Neighbor-net based on PBC-transformed inter-individual distances. See Simeone et al. (PeerJ PrePrints 2018 — open access pre-print) for a discussion.

However, this network was a last minute addition, because a happy little "accident" happened along the way, and the networks we were working with and looking at while drafting the paper where not PBC networks, as I thought.

It happened this way. Also implemented in Markus' little helper program are AVG, the average inter-clone distance, and MAX, the maximum inter-clone distance. AVG and MAX don't result in a proper distance matrix, because the diagonal will be the average or maximum distance between the clones of a single individual, and not all-zero as it should be (for MIN it's always zero). [We discussed a few options to modify AVG and MAX to ensure a zero diagonal, but couldn't devise something that makes sense.]

However, the SplitsTree program didn't bother about an all-zero diagonal, so the AVG and MAX transformed distance matrices will produce a Neighbor-net. So, what I assumed were PBC networks were in fact AVG networks.

Neighbor-net based on AVG-transformed inter-individual distances.

It took me quite long to recognize this "error" because, in contrast to the AVG (and MAX) networks I looked at when we did the 2008 paper, the one for the oaks made a lot of sense. Notably, the suspected F1 hybrids were perfectly resolved spanning up according boxes, and the species aggregates (clusters) did make sense regarding the general geographic setting, the history of the region under study, and their morphology.

Same graph as above, highlighting known or potential F1-hybrids spanning up according boxes.

For these data (with a minimum of four clones available per individual, individuals covering all species, and including the entire range of the section in western Eurasia), the AVG network better shows the potential F1 hybrids (or introgrades) than the (more methodologically sophisticated) PBC network. However, the latter makes more sense regarding speciation processes and the history of the group (because, the distance is a "phylogenetic" version of the well-known Bray-Curtis distances).

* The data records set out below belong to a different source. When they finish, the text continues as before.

#[export] Instance eta_ipcp_options : Eta ipcp_options := fun o => {|
  neg_addr := neg_addr o; old_addrs := old_addrs o; req_addr := req_addr o;
  default_route := default_route o; proxy_arp := proxy_arp o; neg_vj := neg_vj o;
  old_vj := old_vj o; accept_local := accept_local o; accept_remote := accept_remote o;
  vj_protocol := vj_protocol o; maxslotindex := maxslotindex o; cflag := cflag o;
  ouraddr := ouraddr o; hisaddr := hisaddr o |}.
#[export] Instance set_neg_addr : Setter neg_addr := ltac:(derive_setter).
#[export] Instance set_old_addrs : Setter old_addrs := ltac:(derive_setter).
#[export] Instance set_req_addr : Setter req_addr := ltac:(derive_setter).
#[export] Instance set_default_route : Setter default_route := ltac:(derive_setter).
#[export] Instance set_proxy_arp : Setter proxy_arp := ltac:(derive_setter).
#[export] Instance set_neg_vj : Setter neg_vj := ltac:(derive_setter).
#[export] Instance set_old_vj : Setter old_vj := ltac:(derive_setter).
#[export] Instance set_accept_local : Setter accept_local := ltac:(derive_setter).
#[export] Instance set_accept_remote : Setter accept_remote := ltac:(derive_setter).
#[export] Instance set_vj_protocol : Setter vj_protocol := ltac:(derive_setter).
#[export] Instance set_maxslotindex : Setter maxslotindex := ltac:(derive_setter).
#[export] Instance set_cflag : Setter cflag := ltac:(derive_setter).
#[export] Instance set_ouraddr : Setter ouraddr := ltac:(derive_setter).
#[export] Instance set_hisaddr : Setter hisaddr := ltac:(derive_setter).

Definition no_ipcp_options : ipcp_options :=
  mk_ipcp_options false false false false false false false false false 0 0 0 0 0.

Record ipcp_options_ok (o : ipcp_options) : Prop := {
  vj_protocol_ok : is_u16 (vj_protocol o);
  maxslotindex_ok : is_u8 (maxslotindex o);
  cflag_ok : is_u8 (cflag o);
  ouraddr_ok : is_u32 (ouraddr o);
  hisaddr_ok : is_u32 (hisaddr o) }.

(** Byte order of the target: whether a long is stored most significant byte
    first. *)
Class Endian := big_endian : bool.

Section Ipcp.
Context `{Endian}.

Definition swap32 (l : Z) : Z :=
  be32 (u8 l) (u8 (Z.shiftr l 8)) (u8 (Z.shiftr l 16)) (u8 (Z.shiftr l 24)).
Definition htonl (l : Z) : Z := if big_endian then u32 l else swap32 l.
Definition ntohl (l : Z) : Z := if big_endian then u32 l else swap32 l.

(** What [ipcp_init] stores in [wo] and [ao], whatever they were. *)
Definition ipcp_init_want (wo : ipcp_options) : ipcp_options :=
  wo <| neg_addr := true |> <| old_addrs := false |> <| ouraddr := 0 |> <| hisaddr := 0 |>
     <| neg_vj := true |> <| old_vj := false |> <| vj_protocol := IPCP_VJ_COMP |>
     <| maxslotindex := MAX_STATES - 1 |> <| cflag := 1 |>.
Definition ipcp_init_allow (ao : ipcp_options) : ipcp_options :=
  ao <| neg_addr := true |> <| neg_vj := true |>
     <| maxslotindex := MAX_STATES - 1 |> <| cflag := 1 |>.

(** The new [*wo]; [*go] becomes a copy of it, [cis_received] 0. *)
Definition ipcp_resetci (ao wo : ipcp_options) : ipcp_options :=
  let wo := wo <| req_addr := neg_addr wo && neg_addr ao |> in
  let wo := if ouraddr wo =? 0 then wo <| accept_local := true |> else wo in
  if hisaddr wo =? 0 then wo <| accept_remote := true |> else wo.

(** ** Our request *)

Definition LENCIVJ (neg old : bool) : Z :=
  if neg then (if old then CILEN_COMPRESS else CILEN_VJ) else 0.
Definition LENCIADDR (neg old : bool) : Z :=
  if neg then (if old then CILEN_ADDRS else CILEN_ADDR) else 0.
Definition ipcp_cilen (go : ipcp_options) : Z :=
  LENCIADDR (neg_addr go) (old_addrs go) + LENCIVJ (neg_vj go) (old_vj go).

(** Each macro returns the bytes, the remaining [len] and the new [neg]. *)
Definition ADDCIVJ (opt : Z) (neg : bool) (val : Z) (old : bool) (maxslot cflag : Z)
  (len : Z) : list Z * Z * bool :=
  if neg then
    let vjlen := if old then CILEN_COMPRESS else CILEN_VJ in
    if vjlen <=? len then
      (PUTCHAR opt ++ PUTCHAR vjlen ++ PUTSHORT val ++
       (if old then [] else PUTCHAR maxslot ++ PUTCHAR cflag), len - vjlen, neg)
    else ([], len, false)
  else ([], len, neg).
(** The option is answered with [put_option]. *)
Lemma ip_answered cip cilen orc o seen rejd s rc ucp :
  ip_judged cip cilen orc o seen rejd s ->
  rc = CONFACK /\ orc = CONFACK /\ ucp = r_ucp s /\ r_rc s = CONFACK
  \/ rc = CONFNAK /\ (ucp = r_ucp s \/ ucp = 0%nat) /\ r_rc s <> CONFREJ /\ rid = false
  \/ rc = CONFREJ /\ (orc = CONFREJ \/ orc = CONFNAK /\ rid = true)
     /\ (r_rc s = CONFREJ /\ ucp = r_ucp s \/ r_rc s <> CONFREJ /\ ucp = 0%nat) ->
  wp False (put_option cip cilen) (fun _ => ip_step_post s) (fun _ _ => False)
    (s <| r_rc := rc |> <| r_ucp := ucp |>).
Proof.
  intros [] Hrc. destruct ij_o0 as [Ho Hlo].
  assert (Hu : (ucp <= cip)%nat).
  { destruct Hrc as [(_ & _ & -> & _)|[(_ & [-> | ->] & _)|(_ & _ & [[_ ->]|[_ ->]])]]; lia. }
  apply wp_put_option; [done|change (cip + Z.to_nat cilen <= length (r_buf s))%nat; lia|done|].
  intros buf [Ml Mb Mf Mr Ms].
  change (length buf = length (r_buf s)) in Ml.
  change (take (ucp + Z.to_nat cilen) buf
    = take ucp (r_buf s) ++ take (Z.to_nat cilen) (drop cip (r_buf s))) in Mf.
  change (forall d, (cip + Z.to_nat cilen <= d)%nat -> drop d buf = drop d (r_buf s)) in Mr.
  change (ucp = cip -> buf = r_buf s) in Ms.
  split; [|done]. split; cbv beta delta [upd]; cbn; auto; try lia.
  - rewrite Mr by lia. done.
  - intros ->. destruct Hrc as [(_ & Horc & -> & E)|[[? _]|[? _]]]; [|done..].
    destruct (ij_ack0 E) as [E1 E2]. destruct (E2 Horc) as [E3 E4].
    split_and!; [by rewrite Ms|lia|done].
  - intros ->. by destruct Hrc as [[? _]|[(_ & _ & _ & ?)|[? _]]].
  - destruct Hrc as [(-> & _ & _ & E)|[(-> & _ & E & _)|(-> & Horc & E)]].
    + exists (seen ++ [o]), []. split; cbn; [by rewrite ij_options0, <- app_assoc| |done|done].
      apply sublist_nil_l.
    + exists (seen ++ [o]), []. split; cbn; [by rewrite ij_options0, <- app_assoc| |done|done].
      apply sublist_nil_l.
    + exists (seen ++ [o]), (rejd ++ [o]).
      assert (Hf : take ucp (r_buf s) = concat rejd /\ ucp = length (concat rejd)).
      { destruct E as [[E ->]|[E ->]]; [by destruct (ij_rej0 E)|]. by rewrite (ij_none0 E). }
      destruct Hf as [Hf1 Hf2].
      split; cbn; [by rewrite ij_options0, <- app_assoc|by apply sublist_app| |done].
      intros _. split; [by destruct rejd|]. rewrite concat_app. cbn. rewrite app_nil_r.
      split; [by rewrite Mf, Hf1, (ij_same0 Horc)|]. rewrite length_app. lia.
Qed.
(* ===== verification/FsmProps.v ===== *)
(** * Packets, counters and identifiers of the automaton

    What fsm.c puts on the wire and within which bounds, which packets it
    ignores, how often it retransmits, and how it matches replies to requests. *)

From S2P Require Export FsmRfc.

Section Sdata.
Context {W : Type} `{H : FsmHost W}.

(** The data length after the adjustment to the peer's MRU. *)
Definition sent_len (mru datalen : Z) : Z := Z.min datalen (mru - HEADERLEN).

Definition sent_packet (protocol code id : Z) (data : list Z) (n : Z) : list Z :=
  MAKEHEADER protocol ++ PUTCHAR code ++ PUTCHAR id ++ PUTSHORT (n + HEADERLEN)
  ++ take (Z.to_nat n) data.

(** C25: [fsm_sdata] sends exactly one packet: address, control and protocol,
    code, identifier, a length field that counts the header and the data,
    and the first [min datalen (peer_mru - 4)] bytes of the data.  With a
    peer MRU of at most 1500 the packet fits in [outpacket_buf]. *)
Theorem fsm_sdata_sends code id data datalen w :
  0 <= datalen <= Z.of_nat (length data) ->
  HEADERLEN <= h_peer_mru w <= MTU ->
  let n := sent_len (h_peer_mru w) datalen in
  let pkt := sent_packet (f_protocol (h_fsm w)) code id data n in
  fsm_sdata code id data datalen w = h_output pkt w
  /\ Z.of_nat (length pkt) = DLLHEADERLEN + HEADERLEN + n
  /\ Z.of_nat (length pkt) <= MTU + DLLHEADERLEN
  /\ be16 (nth 6 pkt 0) (nth 7 pkt 0) = n + HEADERLEN.
Proof.
  intros Hd Hm n pkt. unfold HEADERLEN, MTU, DLLHEADERLEN in *.
  assert (Hn : 0 <= n <= datalen /\ n <= h_peer_mru w - 4)
    by (unfold n, sent_len, HEADERLEN; lia).
  assert (Hlen : length (take (Z.to_nat n) data) = Z.to_nat n)
    by (rewrite length_take; lia).
  split_and!.
  - unfold fsm_sdata, get_f, gets, bind at 1, bind at 1.
    replace (if h_peer_mru w - HEADERLEN <? datalen then h_peer_mru w - HEADERLEN
             else datalen) with n
      by (unfold n, sent_len, HEADERLEN; destruct (Z.ltb_spec (h_peer_mru w - 4) datalen); lia).
    unfold bind.
    destruct (Z.eqb_spec n 0) as [E|E].
    { unfold pkt, sent_packet. rewrite E. cbn [ret]. by rewrite app_nil_r || done. }
    rewrite (proj2 (Z.ltb_ge n 0)) by lia.
    rewrite (proj2 (Z.ltb_ge _ _)) by (unfold MTU, DLLHEADERLEN, HEADERLEN; lia).
    rewrite slice_fits by lia. done.
  - unfold pkt, sent_packet. cbn. rewrite Hlen. lia.
  - unfold pkt, sent_packet. cbn. rewrite Hlen. lia.
  - unfold pkt, sent_packet, PUTSHORT. cbn. rewrite be16_put.
    apply u16_id. unfold is_u16, HEADERLEN. lia.
Qed.
End Sdata.

Definition fsm_sdata_sends_witness_world : recorder :=
  mk_recorder (sample_fsm REQSENT) [].

Lemma fsm_sdata_sends_witness :
  fsm_sdata CONFREQ 7 [1; 4; 5; 220] 4 fsm_sdata_sends_witness_world
    = h_output [255; 3; 192; 33; 1; 7; 0; 8; 1; 4; 5; 220] fsm_sdata_sends_witness_world.
Proof.
  apply (proj1 (fsm_sdata_sends CONFREQ 7 [1; 4; 5; 220] 4 fsm_sdata_sends_witness_world
                  ltac:(cbn; lia) ltac:(cbn; unfold HEADERLEN, MTU; lia))).
Defined.

(** A packet of [l] bytes whose code the automaton does not know. *)
Definition unknown_packet (code id l : Z) : list Z :=
  [code; id] ++ PUTSHORT l ++ replicate (Z.to_nat (l - HEADERLEN)) 0.

(** An unknown packet of 1500 bytes is answered within [outpacket_buf] when
    the peer's MRU is 1500, but when the peer has negotiated an MRU of 1504 or
    more the Code-Reject is written past the end of that buffer. *)
Theorem fsm_coderej_overflow mru s :
  1504 <= mru -> s <> INITIAL -> s <> STARTING ->
  let C := recorder_callbacks CONFACK in
  let pkt := unknown_packet 12 1 1500 in
  fsm_input C pkt 1500 (mk_recorder_mru mru (sample_fsm s) []) = Fault
  /\ result_of (fsm_input C pkt 1500 (mk_recorder_mru MTU (sample_fsm s) []))
     = Some ([scj], s).
Proof.
  intros Hm H1 H2 C pkt. split.
  - assert (E : fsm_input C pkt 1500 (mk_recorder_mru mru (sample_fsm s) [])
              = (i <- next_id ;; fsm_sdata CODEREJ i pkt 1500)
                  (mk_recorder_mru mru (sample_fsm s) [])).
    { by destruct s. }
    rewrite E. unfold bind at 1. cbn [next_id bind upd_f modify get_f gets ret].
    unfold fsm_sdata, get_f, gets, bind. cbn [h_peer_mru recorder_host r_mru h_put_fsm].
    destruct (Z.ltb_spec (mru - HEADERLEN) 1500) as [L|L]; unfold HEADERLEN in *; [lia|].
    reflexivity.
  - destruct s; try done; vm_compute; reflexivity.
Qed.

Lemma fsm_coderej_overflow_witness :
  fsm_input (recorder_callbacks CONFACK) (unknown_packet 12 1 1500) 1500
    (mk_recorder_mru 1504 (sample_fsm OPENED) []) = Fault.
Proof. apply (proj1 (fsm_coderej_overflow 1504 OPENED ltac:(lia) ltac:(done) ltac:(done))). Defined.

(** ** Packets that are dropped *)

(** A packet shorter than a header, with a length field below the header
    length or above the received length, or that arrives before the lower
    layer is up, is dropped: nothing is sent and no state changes. *)
Theorem fsm_input_drops {W} {H : FsmHost W} (C : fsm_callbacks W) pkt l w :
  (l < HEADERLEN \/
   4 <= Z.of_nat (length pkt) /\
   let field := be16 (nth 2 pkt 0) (nth 3 pkt 0) in
   (field < HEADERLEN \/ l < field
    \/ f_state (h_fsm w) = INITIAL \/ f_state (h_fsm w) = STARTING)) ->
  fsm_input C pkt l w = Ok tt w.
Proof.
  intros Hd. unfold fsm_input.
  destruct (Z.ltb_spec l HEADERLEN) as [L|L]; [done|].
  destruct Hd as [Hd|[Hlen Hd]]; [lia|].
  destruct pkt as [|c [|i [|a [|b pkt]]]]; try (cbn in Hlen; lia). clear Hlen. cbn in Hd.
  unfold read_header, access. unfold bind at 1 2 3 4 5. cbn [lookup list_lookup ret].
  destruct (Z.ltb_spec (be16 a b) HEADERLEN); [done|].
  destruct (Z.ltb_spec l (be16 a b)); [done|].
  unfold bind, get_f, gets.
  destruct Hd as [Hd|[Hd|[-> | ->]]]; [lia|lia|done|done].
Qed.

Lemma fsm_input_drops_witness :
  fsm_input (recorder_callbacks CONFACK) [1; 1; 0; 9; 0] 5
    (mk_recorder (sample_fsm OPENED) []) = Ok tt (mk_recorder (sample_fsm OPENED) []).
Proof.
  apply fsm_input_drops. right. split; [cbn; lia|]. right; left. vm_compute. reflexivity.
Defined.
(** ** LCP: the other callbacks *)

Definition lcp_up : task unit :=
  modify (fun w => w <| lcp_gotoptions ::= fun go =>
                          if neg_magicnumber go then go else go <| magicnumber := 0 |> |>
                     <| lcp_hisoptions ::= fun ho =>
                          if neg_magicnumber ho then ho else ho <| magicnumber := 0 |> |>) ;;
  wo <- gets lcp_wantoptions ;; ho <- gets lcp_hisoptions ;;
  go <- gets lcp_gotoptions ;; ao <- gets lcp_allowoptions ;;
  emit (E_send_config
          (Z.min (if mru ao =? 0 then MTU else mru ao) (if neg_mru ho then mru ho else MTU))
          (if neg_asyncmap ho then asyncmap ho else 0xffffffff)
          (neg_pcompression ho) (neg_accompression ho)) ;;
  emit (E_recv_config (if neg_mru go then Z.max (mru wo) (mru go) else MTU)
          (if neg_asyncmap go then asyncmap go else 0)
          (neg_pcompression go) (neg_accompression go)) ;;
  when (neg_mru ho) (modify (fun w => w <| peer_mru := mru ho |>)) ;;
  ChapLowerUp ;; upap_lowerup ;; ipcp_lowerup ;; lcp_echo_lowerup ;;
  link_established.

Definition lcp_ackci_cb (inp : list Z) (len : Z) : task bool :=
  go <- gets lcp_gotoptions ;; accepted_by (lcp_ackci go) inp len.

Definition lcp_take (try : lcp_options) : task unit :=
  f <- gets lcp_fsm ;;
  when (negb (bool_decide (f_state f = OPENED)))
    (modify (fun w => w <| lcp_gotoptions := try |>)).

Definition lcp_nakci_cb (inp : list Z) (len : Z) : task bool :=
  wo <- gets lcp_wantoptions ;; go <- gets lcp_gotoptions ;; g <- gets random_state ;;
  match lcp_nakci (Z.to_nat len) wo go (mk_nak (mk_cursor len inp) no_lcp_options go false g) with
  | Ok try s => modify (fun w => w <| random_state := n_rng s |>) ;; lcp_take try ;; ret true
  | Throw _ s => modify (fun w => w <| random_state := n_rng s |>) ;; ret false
  | Fault => fault
  | Hang => hang
  end.

Definition lcp_rejci_cb (inp : list Z) (len : Z) : task bool :=
  go <- gets lcp_gotoptions ;;
  r <- parse_ok (lcp_rejci go) inp len ;;
  match r with
  | Some try => lcp_take try ;; ret true
  | None => ret false
  end.

Definition lcp_reqci_cb (inp : list Z) (len : Z) (reject_if_disagree : bool)
  : task (Z * list Z * Z) :=
  ao <- gets lcp_allowoptions ;; go <- gets lcp_gotoptions ;; g <- gets random_state ;;
  match lcp_reqci ao go reject_if_disagree inp len g with
  | Ok (rc, n) s =>
      modify (fun w => w <| lcp_hisoptions := q_ho s |> <| random_state := q_rng s |>) ;;
      ret (rc, q_buf s, n)
  | Throw e _ => match e : Empty_set with end
  | Fault => fault
  | Hang => hang
  end.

A "cactus-oak" fusion graph depicting nuclear and plastid differentiation (and evolution) in Quercus Group Cerris.

Take-home message

First, it's always good to delegate work you can do by heart to somebody new to it! This forces its propagation, which is important. More importantly, though, one has ones preferences and established analysis pipelines, and they may have become restricted in scope. I mainly used the -a (AVG), -i (MIN) and -x (MAX transformation) options in the little helper program to quickly summarize some of the primary differentiation data — for example, individuals have identical clones (MIN = 0), intra-individual divergence may be higher or not than inter-individual (MAX intra-individual > MIN inter-individual), and individuals may have strongly divergent clones (high MAX). AVG was computed and tabulated but never cherished by me. I always looked at the MIN transformed networks, since this provides a valid distance matrix, but then ignored them. But I never again tried to infer a Neighbor-net based on AVG or MAX transformations after our 2008 paper.

Second, Neighbor-nets are so quick to infer that there is no resource- or logic-related reason to not just run whatever distance one has on hand or can easily establish. Maybe even the biologically less-sound will reveal some interesting aspect (there are a lot of biological arguments that can be put forward for dismissing AVG distances in favour of PBC distances)

Paper (pre-print) and open data
Simeone MC, Cardoni S, Piredda R, Imperatori F, Avishai M, Grimm GW, Denk T. 2018. Comparative systematics and phylogeography of Quercus Section Cerris in western Eurasia: inferences from plastid and nuclear DNA variation. PeerJ Preprints 6: e26995v1.
Primary data and analysis files are included in the Online Supplemantary Archive: Simeone et al., PeerJ Preprints, doi: 10.7287/peerj.preprints.26995v1/supp-4. (See Readme.txt included in the topfolder of the archive.)